**How to complete this task**
Using the records below, transcribe word for word the stretch from the line that contains "(** The window" through the line that contains "- unfold in_window.", both end lines included, and nothing else.

(Saved data entries)
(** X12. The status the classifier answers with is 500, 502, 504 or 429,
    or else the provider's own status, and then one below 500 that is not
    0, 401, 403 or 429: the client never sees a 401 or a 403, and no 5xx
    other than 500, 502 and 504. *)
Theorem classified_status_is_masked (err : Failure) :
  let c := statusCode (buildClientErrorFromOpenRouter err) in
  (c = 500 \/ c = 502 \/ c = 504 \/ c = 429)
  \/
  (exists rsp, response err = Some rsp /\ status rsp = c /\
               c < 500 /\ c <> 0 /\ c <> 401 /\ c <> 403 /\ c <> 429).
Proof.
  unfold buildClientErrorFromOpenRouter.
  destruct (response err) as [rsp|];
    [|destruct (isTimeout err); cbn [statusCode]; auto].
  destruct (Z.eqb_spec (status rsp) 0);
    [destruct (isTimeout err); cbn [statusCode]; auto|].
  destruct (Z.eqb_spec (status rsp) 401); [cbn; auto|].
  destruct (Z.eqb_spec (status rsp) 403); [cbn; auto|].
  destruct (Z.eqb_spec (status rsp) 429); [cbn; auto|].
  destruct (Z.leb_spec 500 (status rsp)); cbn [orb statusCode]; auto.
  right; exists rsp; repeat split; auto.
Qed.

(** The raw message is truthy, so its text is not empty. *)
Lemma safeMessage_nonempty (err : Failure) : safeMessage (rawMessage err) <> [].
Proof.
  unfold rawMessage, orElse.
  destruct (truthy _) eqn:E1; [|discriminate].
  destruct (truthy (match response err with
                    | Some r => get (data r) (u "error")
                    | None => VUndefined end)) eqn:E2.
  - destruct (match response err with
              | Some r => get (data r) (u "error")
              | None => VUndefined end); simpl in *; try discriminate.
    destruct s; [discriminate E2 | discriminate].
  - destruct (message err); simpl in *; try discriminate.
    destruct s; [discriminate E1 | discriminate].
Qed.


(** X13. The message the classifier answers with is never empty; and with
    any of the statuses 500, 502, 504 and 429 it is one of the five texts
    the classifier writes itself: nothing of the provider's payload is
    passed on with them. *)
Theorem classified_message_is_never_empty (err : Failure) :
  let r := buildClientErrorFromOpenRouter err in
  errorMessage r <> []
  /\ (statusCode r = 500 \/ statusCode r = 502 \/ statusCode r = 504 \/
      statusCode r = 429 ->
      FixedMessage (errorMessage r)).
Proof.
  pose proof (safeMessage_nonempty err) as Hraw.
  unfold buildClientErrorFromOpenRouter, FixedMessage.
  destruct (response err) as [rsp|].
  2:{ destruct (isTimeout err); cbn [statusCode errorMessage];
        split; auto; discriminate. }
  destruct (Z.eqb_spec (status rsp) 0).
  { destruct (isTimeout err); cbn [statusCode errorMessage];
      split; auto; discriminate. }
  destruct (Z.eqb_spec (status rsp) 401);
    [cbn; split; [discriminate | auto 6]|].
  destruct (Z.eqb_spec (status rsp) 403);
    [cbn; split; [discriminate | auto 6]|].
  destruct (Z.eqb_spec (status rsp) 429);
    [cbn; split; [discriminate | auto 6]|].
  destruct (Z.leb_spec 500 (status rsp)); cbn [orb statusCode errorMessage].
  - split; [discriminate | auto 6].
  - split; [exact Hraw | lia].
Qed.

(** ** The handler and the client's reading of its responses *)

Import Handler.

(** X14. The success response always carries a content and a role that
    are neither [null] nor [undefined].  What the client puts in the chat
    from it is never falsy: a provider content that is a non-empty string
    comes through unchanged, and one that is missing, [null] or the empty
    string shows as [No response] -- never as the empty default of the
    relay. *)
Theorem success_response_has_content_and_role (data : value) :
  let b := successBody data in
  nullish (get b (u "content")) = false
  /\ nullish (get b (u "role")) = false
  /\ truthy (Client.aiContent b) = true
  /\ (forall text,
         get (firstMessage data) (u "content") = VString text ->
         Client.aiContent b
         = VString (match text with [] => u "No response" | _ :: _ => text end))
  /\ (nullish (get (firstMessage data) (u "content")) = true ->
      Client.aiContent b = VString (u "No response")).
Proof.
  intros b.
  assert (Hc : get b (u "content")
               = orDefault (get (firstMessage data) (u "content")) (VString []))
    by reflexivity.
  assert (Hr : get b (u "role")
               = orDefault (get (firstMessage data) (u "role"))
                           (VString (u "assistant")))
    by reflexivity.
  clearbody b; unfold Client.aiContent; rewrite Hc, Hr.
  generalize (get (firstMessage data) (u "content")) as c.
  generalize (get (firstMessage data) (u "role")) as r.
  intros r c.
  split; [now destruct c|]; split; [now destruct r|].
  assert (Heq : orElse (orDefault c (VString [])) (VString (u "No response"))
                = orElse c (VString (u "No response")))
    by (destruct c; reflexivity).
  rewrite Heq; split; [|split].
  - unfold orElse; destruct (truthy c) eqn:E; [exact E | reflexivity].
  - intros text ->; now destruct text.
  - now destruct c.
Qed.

--

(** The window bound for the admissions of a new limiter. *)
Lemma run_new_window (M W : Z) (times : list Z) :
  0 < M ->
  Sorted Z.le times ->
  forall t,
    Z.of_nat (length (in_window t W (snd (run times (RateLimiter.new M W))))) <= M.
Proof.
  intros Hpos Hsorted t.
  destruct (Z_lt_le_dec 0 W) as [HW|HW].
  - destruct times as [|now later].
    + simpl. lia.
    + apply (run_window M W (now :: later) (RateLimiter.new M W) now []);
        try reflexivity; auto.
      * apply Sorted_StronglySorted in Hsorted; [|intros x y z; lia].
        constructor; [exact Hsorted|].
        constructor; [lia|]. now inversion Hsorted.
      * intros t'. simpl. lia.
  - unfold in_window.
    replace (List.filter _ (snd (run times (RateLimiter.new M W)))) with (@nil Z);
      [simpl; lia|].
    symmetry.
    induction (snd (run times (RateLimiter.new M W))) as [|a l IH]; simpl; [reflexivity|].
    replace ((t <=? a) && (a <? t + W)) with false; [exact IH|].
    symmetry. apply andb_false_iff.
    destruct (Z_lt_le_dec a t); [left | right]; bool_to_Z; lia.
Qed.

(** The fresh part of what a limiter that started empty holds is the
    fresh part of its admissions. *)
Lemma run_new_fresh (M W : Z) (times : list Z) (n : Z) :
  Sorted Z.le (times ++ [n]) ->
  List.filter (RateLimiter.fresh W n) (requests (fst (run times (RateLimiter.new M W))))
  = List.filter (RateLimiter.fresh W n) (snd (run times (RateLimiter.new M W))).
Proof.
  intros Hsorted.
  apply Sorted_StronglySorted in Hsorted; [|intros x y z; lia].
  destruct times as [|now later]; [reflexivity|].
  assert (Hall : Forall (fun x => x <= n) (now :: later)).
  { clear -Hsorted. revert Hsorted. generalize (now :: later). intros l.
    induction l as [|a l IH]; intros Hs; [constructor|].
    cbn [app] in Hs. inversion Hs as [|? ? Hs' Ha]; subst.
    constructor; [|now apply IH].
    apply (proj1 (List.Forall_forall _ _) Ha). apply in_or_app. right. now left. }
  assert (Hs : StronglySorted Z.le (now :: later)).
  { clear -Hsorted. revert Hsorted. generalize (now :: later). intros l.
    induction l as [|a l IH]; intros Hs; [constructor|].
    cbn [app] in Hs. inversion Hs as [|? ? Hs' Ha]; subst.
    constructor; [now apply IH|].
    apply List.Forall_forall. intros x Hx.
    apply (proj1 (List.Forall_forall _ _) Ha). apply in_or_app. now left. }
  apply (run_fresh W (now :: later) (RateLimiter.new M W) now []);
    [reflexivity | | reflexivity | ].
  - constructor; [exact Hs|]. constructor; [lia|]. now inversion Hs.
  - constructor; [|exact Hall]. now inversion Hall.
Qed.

**Written answer**
(** The window bound for the admissions of a new limiter. *)
Lemma run_new_window (M W : Z) (times : list Z) :
  0 < M ->
  Sorted Z.le times ->
  forall t,
    Z.of_nat (length (in_window t W (snd (run times (RateLimiter.new M W))))) <= M.
Proof.
  intros Hpos Hsorted t.
  destruct (Z_lt_le_dec 0 W) as [HW|HW].
  - destruct times as [|now later].
    + simpl. lia.
    + apply (run_window M W (now :: later) (RateLimiter.new M W) now []);
        try reflexivity; auto.
      * apply Sorted_StronglySorted in Hsorted; [|intros x y z; lia].
        constructor; [exact Hsorted|].
        constructor; [lia|]. now inversion Hsorted.
      * intros t'. simpl. lia.
  - unfold in_window.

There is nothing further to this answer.